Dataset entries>
Lemma steering_range (car : CarState) (dt : R) (controls : Controls) :
  -1 <= steering car <= 1 -> 0 <= dt ->
  -1 <= steering (fst (step car dt controls)) <= 1.
Proof.
  intros Hs Hdt. unfold step; simpl.
  pose proof (smoothing_factor_range dt Hdt) as Hk.
  set (k := Rmin (STEERING_SMOOTHING * dt) 1) in *.
  destruct (intendedSteer_cases controls) as [E | [E | E]]; rewrite E; nra.
Qed.

Lemma velocity_range (car : CarState) (dt : R) (controls : Controls) :
  MAX_REVERSE_SPEED <= velocity (fst (step car dt controls)) <= MAX_SPEED.
Proof.
  rewrite step_velocity. apply clampTo_range. unfold_consts. lra.
Qed.

(** C5. A step from a state with velocity in [MAX_REVERSE_SPEED, MAX_SPEED]
    and steering in [-1, 1], with dt >= 0 and any control flags, yields a
    state with velocity in [MAX_REVERSE_SPEED, MAX_SPEED] and steering in
    [-1, 1]. *)
Theorem step_preserves_bounds (car : CarState) (dt : R)
    (controls : Controls) :
  MAX_REVERSE_SPEED <= velocity car <= MAX_SPEED ->
  -1 <= steering car <= 1 ->
  0 <= dt ->
  MAX_REVERSE_SPEED <= velocity (fst (step car dt controls)) <= MAX_SPEED
  /\ -1 <= steering (fst (step car dt controls)) <= 1.
Proof.
  intros _ Hs Hdt. split.
  - apply velocity_range.
  - now apply steering_range.
Qed.

Lemma step_preserves_bounds_witness :
  MAX_REVERSE_SPEED <= velocity (fst (step parked (1/60) noControls))
    <= MAX_SPEED
  /\ -1 <= steering (fst (step parked (1/60) noControls)) <= 1.
Proof.
  apply (step_preserves_bounds parked (1/60) noControls);
    unfold parked; unfold_consts; simpl; lra.
Defined.

Lemma position_range (car : CarState) (dt : R) (controls : Controls) :
  24 <= x (fst (step car dt controls)) <= CANVAS_WIDTH - 24
  /\ 24 <= y (fst (step car dt controls)) <= CANVAS_HEIGHT - 24.
Proof.
  unfold step; simpl.
  split; apply clampTo_range; unfold_consts; lra.
Qed.

(** C6. After a step from any state, also one whose position starts
    outside the safe rectangle, with dt >= 0 and any control flags, x is in
    [24, 696] and y is in [24, 456]. *)
Theorem step_position_clamped (car : CarState) (dt : R)
    (controls : Controls) :
  0 <= dt ->
  24 <= x (fst (step car dt controls)) <= 696
  /\ 24 <= y (fst (step car dt controls)) <= 456.
Proof.
  intros _. unfold step; simpl. split.
  - replace 696 with (CANVAS_WIDTH - 24) by (unfold_consts; lra).
    apply clampTo_range. unfold_consts. lra.
  - replace 456 with (CANVAS_HEIGHT - 24) by (unfold_consts; lra).
    apply clampTo_range. unfold_consts. lra.
Qed.

Lemma step_position_clamped_witness :
  24 <= x (fst (step offTrack (1/60) noControls)) <= 696
  /\ 24 <= y (fst (step offTrack (1/60) noControls)) <= 456.
Proof. apply (step_position_clamped offTrack (1/60) noControls). lra. Defined.

(** ** Steering with a saturated smoothing factor *)




(** With the identity for rounding, the rounded update is that of
    [step]. *)
Lemma roundedSteering_exact (car : CarState) (dt : R) (controls : Controls) :
  roundedSteering (fun a => a) (steering car) dt controls
  = steering (fst (step car dt controls)).
Proof. reflexivity. Qed.




(** ** Zero elapsed time *)

(** C7, as stated, fails: a state whose position starts outside the safe
    rectangle is moved onto its border even when dt = 0. *)
Lemma zero_dt_identity_fails :
  fst (step offTrack 0 noControls) <> offTrack.
Proof.
  intros H.
  pose proof (position_range offTrack 0 noControls) as [[Hx _] _].
  rewrite H in Hx. simpl in Hx. lra.
Qed.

PROBLEM DESCRIPTION>
What is needed here is an exact copy of all the entries.

SOLUTION TO THE EXERCISE>
Lemma steering_range (car : CarState) (dt : R) (controls : Controls) :
  -1 <= steering car <= 1 -> 0 <= dt ->
  -1 <= steering (fst (step car dt controls)) <= 1.
Proof.
  intros Hs Hdt. unfold step; simpl.
  pose proof (smoothing_factor_range dt Hdt) as Hk.
  set (k := Rmin (STEERING_SMOOTHING * dt) 1) in *.
  destruct (intendedSteer_cases controls) as [E | [E | E]]; rewrite E; nra.
Qed.

Lemma velocity_range (car : CarState) (dt : R) (controls : Controls) :
  MAX_REVERSE_SPEED <= velocity (fst (step car dt controls)) <= MAX_SPEED.
Proof.
  rewrite step_velocity. apply clampTo_range. unfold_consts. lra.
Qed.

(** C5. A step from a state with velocity in [MAX_REVERSE_SPEED, MAX_SPEED]
    and steering in [-1, 1], with dt >= 0 and any control flags, yields a
    state with velocity in [MAX_REVERSE_SPEED, MAX_SPEED] and steering in
    [-1, 1]. *)
Theorem step_preserves_bounds (car : CarState) (dt : R)
    (controls : Controls) :
  MAX_REVERSE_SPEED <= velocity car <= MAX_SPEED ->
  -1 <= steering car <= 1 ->
  0 <= dt ->
  MAX_REVERSE_SPEED <= velocity (fst (step car dt controls)) <= MAX_SPEED
  /\ -1 <= steering (fst (step car dt controls)) <= 1.
Proof.
  intros _ Hs Hdt. split.
  - apply velocity_range.
  - now apply steering_range.
Qed.

Lemma step_preserves_bounds_witness :
  MAX_REVERSE_SPEED <= velocity (fst (step parked (1/60) noControls))
    <= MAX_SPEED
  /\ -1 <= steering (fst (step parked (1/60) noControls)) <= 1.
Proof.
  apply (step_preserves_bounds parked (1/60) noControls);
    unfold parked; unfold_consts; simpl; lra.
Defined.

Lemma position_range (car : CarState) (dt : R) (controls : Controls) :
  24 <= x (fst (step car dt controls)) <= CANVAS_WIDTH - 24
  /\ 24 <= y (fst (step car dt controls)) <= CANVAS_HEIGHT - 24.
Proof.
  unfold step; simpl.
  split; apply clampTo_range; unfold_consts; lra.
Qed.

(** C6. After a step from any state, also one whose position starts
    outside the safe rectangle, with dt >= 0 and any control flags, x is in
    [24, 696] and y is in [24, 456]. *)
Theorem step_position_clamped (car : CarState) (dt : R)
    (controls : Controls) :
  0 <= dt ->
  24 <= x (fst (step car dt controls)) <= 696
  /\ 24 <= y (fst (step car dt controls)) <= 456.
Proof.
  intros _. unfold step; simpl. split.
  - replace 696 with (CANVAS_WIDTH - 24) by (unfold_consts; lra).
    apply clampTo_range. unfold_consts. lra.
  - replace 456 with (CANVAS_HEIGHT - 24) by (unfold_consts; lra).
    apply clampTo_range. unfold_consts. lra.
Qed.

Lemma step_position_clamped_witness :
  24 <= x (fst (step offTrack (1/60) noControls)) <= 696
  /\ 24 <= y (fst (step offTrack (1/60) noControls)) <= 456.
Proof. apply (step_position_clamped offTrack (1/60) noControls). lra. Defined.

(** ** Steering with a saturated smoothing factor *)




(** With the identity for rounding, the rounded update is that of
    [step]. *)
Lemma roundedSteering_exact (car : CarState) (dt : R) (controls : Controls) :
  roundedSteering (fun a => a) (steering car) dt controls
  = steering (fst (step car dt controls)).
Proof. reflexivity. Qed.




(** ** Zero elapsed time *)

(** C7, as stated, fails: a state whose position starts outside the safe
    rectangle is moved onto its border even when dt = 0. *)
Lemma zero_dt_identity_fails :
  fst (step offTrack 0 noControls) <> offTrack.
Proof.
  intros H.
  pose proof (position_range offTrack 0 noControls) as [[Hx _] _].
  rewrite H in Hx. simpl in Hx. lra.
Qed.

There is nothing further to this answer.